Implications of body mass and predation for ape social system and biogeographical distribution


  • Julia Lehmann,

  • Robin Dunbar

J. Lehmann ( and R. Dunbar, Brit. Acad. Centenary Res. Project, School of Biological Sciences, Univ. of Liverpool, Liverpool, L69 7ZB, UK. JL also at: School of Human and Life Sciences, Roehampton Univ., Whitelands College, London, SW15 4JD, UK. RD also at: Inst. of Cognitive and Evolutionary Anthropology, Univ. of Oxford, Oxford, OX2 6PE, UK.

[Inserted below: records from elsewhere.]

(** * Monitor refresh and price-tracking engine of the award monitor dashboard

    A shallow embedding of [src/qantas-dashboard.ts]: the flight normalizer,
    the lowest-price and slot tracker, the cash-price handshake, the refresh
    scheduler and the monitor management handlers, followed by the properties
    proved about them.

    Conventions of the embedding.
    - A JavaScript number is an exact rational ([Q]); [NaN] is the [None] of an
      [option Q]. Numeric equality is [Qeq] ([==]), which is what [===]
      decides on two numbers.
    - An optional field ([x?: T]) is an [option T]; [delete o.x] stores [None].
    - A thrown exception is the [None] of the [option] monad.
    - A JSON document on disk is the [option] of its parsed content; [None] is
      a missing or unparsable file.
    - [new Date().toISOString()] is the parameter [now] of an operation.
    - Alert lines are kept structured ([AlertLine]); their rendering through
      [toLocaleString] is locale dependent and carries no logic.
    - An object literal, a parsed JSON object and the result of
      [Object.fromEntries] inherit from [Object.prototype]: a read [o[k]] of a
      name the object does not own yields the prototype's member of that
      name, when it has one.
    - A document holds the values the program wrote, with one reserve: a
      cabin code that is an inherited member is carried as its string form
      ([tableGet]), where [JSON.stringify] leaves a function out and writes
      the prototype object as an empty object. This concerns the cabin of the
      flights of [lastOutbound] and [lastReturn] only, which the server never
      reads back. *)

From Stdlib Require Import QArith ZArith Ascii String OrdersEx Lia Lqa.
From stdpp Require Import base option list strings gmap sorting pretty.

Local Open Scope Z_scope.
Local Open Scope string_scope.
Local Open Scope list_scope.

(** ** JavaScript scalars *)

Inductive JsVal : Type :=
  | JUndefined
  | JNull
  | JBool (b : bool)
  | JNum (q : Q)
  | JStr (s : string).

(** [!!v] *)
Definition truthy (v : JsVal) : bool :=
  match v with
  | JUndefined | JNull => false
  | JBool b => b
  | JNum q => negb (Qeq_bool q 0)
  | JStr s => negb (String.eqb s "")
  end.

(** [a || b] *)
Definition js_or (a b : JsVal) : JsVal := if truthy a then a else b.

(** [a === b] on scalars. *)
Definition strictEq (a b : JsVal) : bool :=
  match a, b with
  | JUndefined, JUndefined => true
  | JNull, JNull => true
  | JBool x, JBool y => Bool.eqb x y
  | JNum x, JNum y => Qeq_bool x y
  | JStr x, JStr y => String.eqb x y
  | _, _ => false
  end.
(** [Iterator::min_by] keeps the first of equal minima, [Iterator::max_by] the
    last of equal maxima. *)
Fixpoint min_from {A} (cmp : A -> A -> comparison) (acc : A) (l : list A) : A :=
  match l with
  | [] => acc
  | x :: l' => min_from cmp (match cmp acc x with Gt => x | _ => acc end) l'
  end.
Definition min_by {A} (cmp : A -> A -> comparison) (l : list A) : option A :=
  match l with [] => None | x :: l' => Some (min_from cmp x l') end.

Fixpoint max_from {A} (cmp : A -> A -> comparison) (acc : A) (l : list A) : A :=
  match l with
  | [] => acc
  | x :: l' => max_from cmp (match cmp acc x with Gt => acc | _ => x end) l'
  end.
Definition max_by {A} (cmp : A -> A -> comparison) (l : list A) : option A :=
  match l with [] => None | x :: l' => Some (max_from cmp x l') end.

(** [slice::sort_by]: a stable sort. *)
Fixpoint sort_insert {A} (cmp : A -> A -> comparison) (x : A) (l : list A) : list A :=
  match l with
  | [] => [x]
  | y :: l' => match cmp x y with Gt => y :: sort_insert cmp x l' | _ => x :: l end
  end.
Fixpoint sort_by {A} (cmp : A -> A -> comparison) (l : list A) : list A :=
  match l with
  | [] => []
  | x :: l' => sort_insert cmp x (sort_by cmp l')
  end.
(* ===== verification/Float64.v ===== *)
(** Rust's [f64]: IEEE-754 binary64 arithmetic, rounding to nearest even, as
    the Standard Library's executable [SpecFloat] at precision 53 and maximal
    exponent 1024.  NaNs carry no sign or payload here; the program compares
    and stores only finite values ([Select.Candidate_new] refuses the rest). *)

From Stdlib Require Import SpecFloat ZArith.
From S2P Require Import Prelude.

Notation f64 := spec_float.

Definition f64_prec : Z := 53.
Definition f64_emax : Z := 1024.

Definition f64_zero : f64 := S754_zero false.
Definition f64_one : f64 := S754_finite false 4503599627370496 (-52).

Definition f64_add : f64 -> f64 -> f64 := SFadd f64_prec f64_emax.
Definition f64_sub : f64 -> f64 -> f64 := SFsub f64_prec f64_emax.
Definition f64_mul : f64 -> f64 -> f64 := SFmul f64_prec f64_emax.
Definition f64_div : f64 -> f64 -> f64 := SFdiv f64_prec f64_emax.

(** The operators [<], [<=] and [>]: false on NaN. *)
Definition f64_lt (x y : f64) : bool := SFltb x y.
Definition f64_le (x y : f64) : bool := SFleb x y.
Definition f64_gt (x y : f64) : bool := SFltb y x.

Definition is_finite (x : f64) : bool :=
  match x with S754_zero _ | S754_finite _ _ _ => true | _ => false end.

Definition is_nan (x : f64) : bool :=
  match x with S754_nan => true | _ => false end.

(** [f64::max]: a NaN operand yields the other one. *)
Definition f64_max (x y : f64) : f64 :=
  if is_nan x then y else if is_nan y then x else if f64_lt x y then y else x.

(** [u64 as f64]: rounds to nearest even. *)
Definition f64_of_Z (n : Z) : f64 := binary_normalize f64_prec f64_emax n 0 false.

(** [f64::total_cmp] compares the IEEE bit patterns, the magnitude bits of
    negative values complemented, as signed 64-bit integers. *)
Definition magnitude_bits (x : f64) : Z :=
  match x with
  | S754_zero _ => 0
  | S754_infinity _ => 2047 * 2 ^ 52
  | S754_nan => 2047 * 2 ^ 52 + 2 ^ 51
  | S754_finite _ m e =>
      if (Z.pos m <? 2 ^ 52)%Z then Z.pos m else (e + 1075) * 2 ^ 52 + (Z.pos m - 2 ^ 52)
  end.

Definition sign_bit (x : f64) : bool :=
  match x with
  | S754_zero s | S754_infinity s | S754_finite s _ _ => s
  | S754_nan => false
  end.

Definition total_key (x : f64) : Z :=
  (if sign_bit x then - 1 - magnitude_bits x else magnitude_bits x)%Z.

Definition total_cmp : f64 -> f64 -> comparison := compare_on total_key Z.compare.

#[global] Instance total_cmp_laws : CmpLaws total_cmp.
Proof. exact (compare_on_laws total_key Z.compare Z_compare_laws). Qed.

#[global] Instance f64_eq_dec : EqDecision f64.
Proof. solve_decision. Defined.

(** ** [std::time::Duration] in nanoseconds *)

Definition NANOS_PER_SEC : Z := 1000000000.

(** [Duration::as_secs_f64]: [secs as f64 + nanos as f64 / 1e9]. *)
Definition as_secs_f64 (nanos : Z) : f64 :=
  f64_add (f64_of_Z (nanos / NANOS_PER_SEC))
    (f64_div (f64_of_Z (nanos mod NANOS_PER_SEC)) (f64_of_Z NANOS_PER_SEC)).

(** ** Non-negative, finite values *)

Definition nonneg_finite (x : f64) : bool := is_finite x && negb (f64_lt x f64_zero).

Definition positive_finite (x : f64) : bool := is_finite x && f64_lt f64_zero x.

Lemma positive_finite_inv x : positive_finite x = true -> exists m e, x = S754_finite false m e.
Proof. destruct x as [[]|[]| |[] m e]; cbn; try done; eauto. Qed.

Lemma positive_nonneg x : positive_finite x = true -> nonneg_finite x = true.
Proof. intros (m & e & ->)%positive_finite_inv. done. Qed.

Lemma nonneg_finite_inv x :
  nonneg_finite x = true -> (exists s, x = S754_zero s) \/ exists m e, x = S754_finite false m e.
Proof. destruct x as [[]|[]| |[] m e]; cbn; try done; eauto. Qed.

Lemma nonneg_finite_cases x :
  nonneg_finite x = true -> f64_lt f64_zero x = false -> exists s, x = S754_zero s.
Proof. intros [?|(m & e & ->)]%nonneg_finite_inv; [done|]. cbn. discriminate. Qed.

Lemma f64_lt_irrefl x : f64_lt x x = false.
Proof.
  destruct x as [[]|[]| |[] m e]; try done; unfold f64_lt, SFltb; cbn;
    rewrite Z.compare_refl, (Pos.compare_cont_refl m); done.
Qed.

Despite the fact that all African great apes have overlapping diets, they differ substantially in both biogeographical distribution and social organisation: Gorilla lives in relatively small, cohesive groups within a small biogeographical area while Pan is much more widely distributed and lives in large, fluid groups in which the members are rarely all together. In this study we use a modelling approach to identify possible causes and consequences of these differences. We use a time budget model which is based on the relationship between time available for various activities, group size, body mass and climate. We demonstrate the importance of body mass as a critical determinant for maximum ecologically tolerable group size as well as ape distribution patterns. In addition, we show that predation pressure may play a strong role in limiting the distribution of smaller-bodied apes (Pan). Predation pressure appears to be especially important if the apes opt for a fission–fusion strategy because it obliges them to maintain larger (sub-) groups. In effect, the apes appear to face a tradeoff between solving the predation problem by increasing body size (at the expense of reduced ecological flexibility) and going for ecological flexibility (but at some cost in terms of how they handle predation).